File photo shows the immediate aftermath of an Israeli missile strike against Syria. (Photo by AP)

The Israeli regime has attacked the Aleppo International Airport located in northwestern Syria for a second time in less than a week.

The official Syrian Arab News Agency (SANA) reported the strikes on Tuesday. "At around 08:16 p.m. (17:16 GMT), the Israeli enemy fired missiles from the Mediterranean Sea...targeting Aleppo International Airport, damaging the runway and rendering it (the facility) out of service," it said.

Reporting earlier, SANA said Syrian air defenses had intercepted some of the incoming missiles.

Syria's private airline Cham Wings announced that all flights to and from Aleppo would be routed to the capital Damascus due to the strikes.

Last Wednesday, the Israeli regime conducted "several" airstrikes against the airport, "causing material damage at the heart of the facility," the agency said at the time.
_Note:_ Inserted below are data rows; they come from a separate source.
(* ===== verification/DArray.v ===== *)
(** * The slot array of the prototype

    [common/darray.hpp]: [darray_t], the growing array with a validity flag per
    slot in which the prototype keeps its processes, descriptors and list
    nodes; an element keeps its index until it is deleted.  An access outside
    the vector is undefined in the source and is [None] here.  The positions
    are unsigned: an [int] argument is converted. *)

From Stdlib Require Import ZArith Lia.
From stdpp Require Import numbers base sorting gmap list.
From S2P Require Import Prelude.

Module DArray.

Record data_t (A : Type) := mkData { value : A; flag : bool }.
Arguments mkData {A}.
Arguments value {A}.
Arguments flag {A}.

Record darray_t (A : Type) := mkDarray {
  lowest_available : Z;
  highest_possible : Z;
  total_num : Z;
  size : Z;
  data : list (data_t A)
}.
Arguments mkDarray {A}.
Arguments lowest_available {A}.
Arguments highest_possible {A}.
Arguments total_num {A}.
Arguments size {A}.
Arguments data {A}.

Section ops.
Context {A : Type} `{!Inhabited A} (INITSIZE : Z).
Implicit Types (d : darray_t A) (l : list (data_t A)).

(** [data_t():data(),isvalid(false)] *)
Definition new_data : data_t A := mkData inhabitant false.

(** [vector::resize]. *)
Definition vector_resize l (n : Z) : list (data_t A) :=
  take (Z.to_nat n) l ++ replicate (Z.to_nat n - length l) new_data.

Definition darray_new : darray_t A :=
  mkDarray 0 0 0 INITSIZE (vector_resize [] INITSIZE).

(** The loop of [add] that looks for the next free slot.  [size] turns visit
    every slot. *)
Fixpoint next_free (fuel : nat) l (sz low : Z) : option Z :=
  match fuel with
  | O => None
  | S fuel =>
      let low := u32 (low + 1) in
      let low := if low =? sz then 0 else low in
      match l !! Z.to_nat low with
      | None => None
      | Some c => if flag c then next_free fuel l sz low else Some low
      end
  end.

Definition add d (input : A) : option (Z * darray_t A) :=
  let idx := lowest_available d in
  if Z.of_nat (length (data d)) <=? idx then None
  else
    let l := <[Z.to_nat idx := mkData input true]> (data d) in
    let total := u32 (total_num d + 1) in
    let sz := if size d <=? total then u32 (size d * 2) else size d in
    let l := if size d <=? total then vector_resize l sz else l in
    match next_free (Z.to_nat sz) l sz idx with
    | None => None
    | Some low =>
        let high := if highest_possible d <? idx then idx else highest_possible d in
        Some (idx, mkDarray low high total sz l)
    end.

(** [while ((highest_possible > 0) && (!data[highest_possible].isvalid))
    --highest_possible;] *)
Fixpoint lower_high (h : nat) l : nat :=
  match h with
  | O => O
  | S h' =>
      match l !! h with
      | Some c => if flag c then h else lower_high h' l
      | None => h
      end
  end.

Definition del d (loc : Z) : option (darray_t A) :=
  let loc := u32 loc in
  match data d !! Z.to_nat loc with
  | None => None
  | Some c =>
      let l := <[Z.to_nat loc := mkData (value c) false]> (data d) in
      let high := if loc =? highest_possible d
                  then Z.of_nat (lower_high (Z.to_nat (highest_possible d)) l)
                  else highest_possible d in
      Some (mkDarray (lowest_available d) high (u32 (total_num d - 1)) (size d) l)
  end.

Definition init d : darray_t A :=
  mkDarray 0 0 0 INITSIZE (vector_resize (data d) INITSIZE).

(** [operator[]], read and written through the reference it returns. *)
Definition get d (i : Z) : option A := value <$> data d !! Z.to_nat (u32 i).

Definition update d (i : Z) (f : A -> A) : darray_t A :=
  mkDarray (lowest_available d) (highest_possible d) (total_num d) (size d)
    (alter (fun c => mkData (f (value c)) (flag c)) (Z.to_nat (u32 i)) (data d)).

Definition get_totalsize d : Z := total_num d.
Definition get_highest_possible d : Z := highest_possible d.

(** The second test reads inside the vector: [highest_possible] is always one
    of its indices. *)
Definition isvalid d (loc : Z) : bool :=
  let loc := u32 loc in
  if highest_possible d <? loc then false
  else match data d !! Z.to_nat loc with Some c => flag c | None => false end.

(** The loop shared by [iterator_init] and [iterator_next]; an [int] is
    compared with [highest_possible] as an unsigned number. *)
Fixpoint iterate_from (fuel : nat) d (p : Z) : Z :=
  match fuel with
  | O => -1
  | S fuel =>
      if u32 p <=? highest_possible d
      then if isvalid d p then p else iterate_from fuel d (p + 1)
      else -1
  end.

Definition iterator_init d : Z := iterate_from (S (Z.to_nat (highest_possible d))) d 0.

Definition iterator_next d (prev_pointer : Z) : Z :=
  iterate_from (S (Z.to_nat (highest_possible d))) d (prev_pointer + 1).

End ops.

(** The element stored at an index. *)
Definition slot_of {A} (l : list (data_t A)) (i : Z) : option A :=
  if i <? 0 then None
  else match l !! Z.to_nat i with
       | Some c => if flag c then Some (value c) else None
       | None => None
       end.

Definition elem {A} (d : darray_t A) (i : Z) : option A := slot_of (data d) i.

(** The number of valid slots. *)
Definition live {A} (l : list (data_t A)) : nat :=
  length (filter (fun c => Is_true (flag c)) l).

Record wf {A} (d : darray_t A) : Prop := {
  wf_size : Z.of_nat (length (data d)) = size d;
  wf_bound : 0 < size d < 2 ^ 32;
  wf_total : total_num d = Z.of_nat (live (data d));
  wf_room : total_num d < size d;
  wf_low : 0 <= lowest_available d < size d;
  wf_free : elem d (lowest_available d) = None;
  wf_high : 0 <= highest_possible d < size d;
  wf_top : forall i, is_Some (elem d i) -> i <= highest_possible d
}.

(** A client's loop [for (i = iterator_init(); i != -1; i = iterator_next(i))]. *)
Fixpoint visit_from {A} (fuel : nat) (d : darray_t A) (p : Z) : list Z :=
  match fuel with
  | O => []
  | S fuel => if p =? -1 then [] else p :: visit_from fuel d (iterator_next d p)
  end.

Definition visits {A} (d : darray_t A) : list Z :=
  visit_from (S (Z.to_nat (highest_possible d))) d (iterator_init d).

(** ** Counting and resizing *)

Section facts.
Context {A : Type} `{!Inhabited A}.
Implicit Types (d : darray_t A) (l : list (data_t A)) (c : data_t A) (i : Z).

Definition b2n (b : bool) : nat := if b then 1 else 0.

Lemma live_cons c l : live (c :: l) = (b2n (flag c) + live l)%nat.
Proof. unfold live. rewrite filter_cons. by destruct (flag c). Qed.

Lemma live_app l k : live (l ++ k) = (live l + live k)%nat.
Proof. unfold live. by rewrite filter_app, length_app. Qed.

Lemma live_replicate n : live (replicate n (new_data : data_t A)) = O.
Proof. induction n; [done|]. cbn [replicate]. by rewrite live_cons. Qed.

Lemma live_insert l (n : nat) c c' :
  l !! n = Some c -> (live (<[n := c']> l) + b2n (flag c) = live l + b2n (flag c'))%nat.
Proof.
  revert n. induction l as [|x l IH]; intros [|n] Hn; simplify_eq/=; rewrite !live_cons; [lia|].
  specialize (IH _ Hn). lia.
Qed.

Lemma live_all l : (forall n c, l !! n = Some c -> flag c = true) -> live l = length l.
Proof.
  induction l as [|x l IH]; intros H; [done|]. rewrite live_cons, (H 0%nat x eq_refl).
  simpl. f_equal. apply IH. intros n c. apply (H (S n)).
Qed.

Lemma live_le l : (live l <= length l)%nat.
Proof. induction l as [|x l IH]; [done|]. rewrite live_cons. simpl. destruct (flag x); simpl; lia. Qed.

Lemma grow_eq l n :
  Z.of_nat (length l) <= n ->
  vector_resize l n = l ++ replicate (Z.to_nat n - length l) new_data.
Proof. intros. unfold vector_resize. rewrite take_ge by lia. done. Qed.

Lemma slot_of_neg l i : i < 0 -> slot_of l i = None.
Proof. intros. unfold slot_of. by destruct (Z.ltb_spec i 0); [|lia]. Qed.

Lemma slot_of_Some l i x :
  slot_of l i = Some x <-> 0 <= i /\ l !! Z.to_nat i = Some (mkData x true).
Proof.
  unfold slot_of. destruct (Z.ltb_spec i 0); [naive_solver lia|].
  destruct (l !! Z.to_nat i) as [[v []]|]; naive_solver.
Qed.

Lemma slot_of_range l i : is_Some (slot_of l i) -> 0 <= i < Z.of_nat (length l).
Proof. intros [x [H1 H2%lookup_lt_Some]%slot_of_Some]. lia. Qed.

Lemma slot_of_None l i c :
  0 <= i -> l !! Z.to_nat i = Some c -> slot_of l i = None <-> flag c = false.
Proof. unfold slot_of. destruct (Z.ltb_spec i 0); [lia|]. intros _ ->. by destruct (flag c). Qed.

Lemma slot_of_grow l n i : Z.of_nat (length l) <= n -> slot_of (vector_resize l n) i = slot_of l i.
Proof.
  intros Hn. rewrite grow_eq by done. unfold slot_of. destruct (Z.ltb_spec i 0); [done|].
  destruct (decide (Z.to_nat i < length l)%nat).
  - by rewrite lookup_app_l by done.
  - rewrite lookup_app_r, (lookup_ge_None_2 l) by lia.
    destruct (replicate _ _ !! _) as [c|] eqn:E; [|done].
    by apply lookup_replicate in E as [-> _].
Qed.

Lemma slot_of_insert l (n : nat) v b i :
  (n < length l)%nat ->
  slot_of (<[n := mkData v b]> l) i
  = if i =? Z.of_nat n then (if b then Some v else None) else slot_of l i.
Proof.
  intros Hn. unfold slot_of. destruct (Z.ltb_spec i 0), (Z.eqb_spec i (Z.of_nat n)); try lia; [done| |].
  - subst i. by rewrite Nat2Z.id, list_lookup_insert_eq by done.
  - by rewrite list_lookup_insert_ne by lia.
Qed.
Definition add_element_at a it (key_idx : Z) (input : T2) : option (iterator * adjlist T1 T2) :=
  if negb (isvalid (index a) key_idx) then Some (iterator_new key_idx, a)
  else
    match get (index a) key_idx with
    | None => None
    | Some ix =>
        if pointer ix =? -1 then add_first a key_idx input
        else
          match get (elements a) (curr_ptr it) with
          | None => None
          | Some curr =>
              match add (elements a) (mkEle input (next curr)) with
              | None => None
              | Some (n, es) =>
                  let a := set_next (set_elements a es) (curr_ptr it) n in
                  Some (if next curr =? curr_ptr it
                        then mkIter n (start_ptr it) (idx it) (it_valid it) (curr_ptr it) else it, a)
              end
          end
    end.

(** The loop of [init], [size] calls of [index.add]. *)
Fixpoint add_keys (n : nat) (d : darray_t (index_t T1)) (input : T1) : option (darray_t (index_t T1)) :=
  match n with
  | O => Some d
  | S n =>
      match add d (mkIndex input (-1)) with
      | None => None
      | Some (_, d) => add_keys n d input
      end
  end.

Definition adj_init a (sz : Z) (input : T1) : option (adjlist T1 T2) :=
  match add_keys (Z.to_nat sz) (DArray.init initsizet1 (index a)) input with
  | None => None
  | Some d => Some (mkAdj d (elements a))
  end.

Definition is_keyvalid a (key_idx : Z) : bool := isvalid (index a) key_idx.

Definition set_ptr_to a (key_idx : Z) it : adjlist T1 T2 := set_pointer a key_idx (prev_ptr it).

Definition del_element a it : option (iterator * adjlist T1 T2) :=
  if negb (it_valid it) then Some (it, a)
  else
    let curr := curr_ptr it in
    match get (elements a) curr, get (index a) (idx it) with
    | Some e, Some ix =>
        if next e =? curr then
          match del (elements a) curr with
          | None => None
          | Some es => Some (iterator_new (idx it), set_pointer (set_elements a es) (idx it) (-1))
          end
        else
          let next_ptr := next e in
          let a1 := set_next a (prev_ptr it) next_ptr in
          match del (elements a1) curr with
          | None => None
          | Some es =>
              let a2 := set_elements a1 es in
              let a3 := if pointer ix =? curr then set_pointer a2 (idx it) next_ptr else a2 in
              let start := if start_ptr it =? curr then next_ptr else start_ptr it in
              Some (mkIter (prev_ptr it) start (idx it) (it_valid it) next_ptr, a3)
          end
    | _, _ => None
    end.

Definition begin a (key_idx : Z) : option iterator :=
  if negb (isvalid (index a) key_idx) then Some (iterator_new key_idx)
  else
    match get (index a) key_idx with
    | None => None
    | Some ix =>
        if pointer ix =? -1 then Some (iterator_new key_idx)
        else
          match get (elements a) (pointer ix) with
          | None => None
          | Some e => Some (mkIter (pointer ix) (next e) key_idx true (next e))
          end
    end.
On June 10, the occupying regime attacked the Damascus International Airport, causing the airport to go completely out of service for a period of two weeks.

Late last month, Syria called on the United Nations and the world body’s Security Council to condemn in clear and explicit terms the Israeli regime’s recurrent and often deadly acts of aggression against the country’s territory.

Syria and the Israeli regime are technically at war due to the latter’s 1967-to-present occupation of the Arab country’s Golan Heights. The regime maintains a significant military presence in the territory, which it uses as one of its launching pads for attacks against the Syrian soil.

The regime's attacks started to grow significantly in scale and frequency after 2011 when the Arab country found itself in the grips of foreign-backed militancy and terrorism.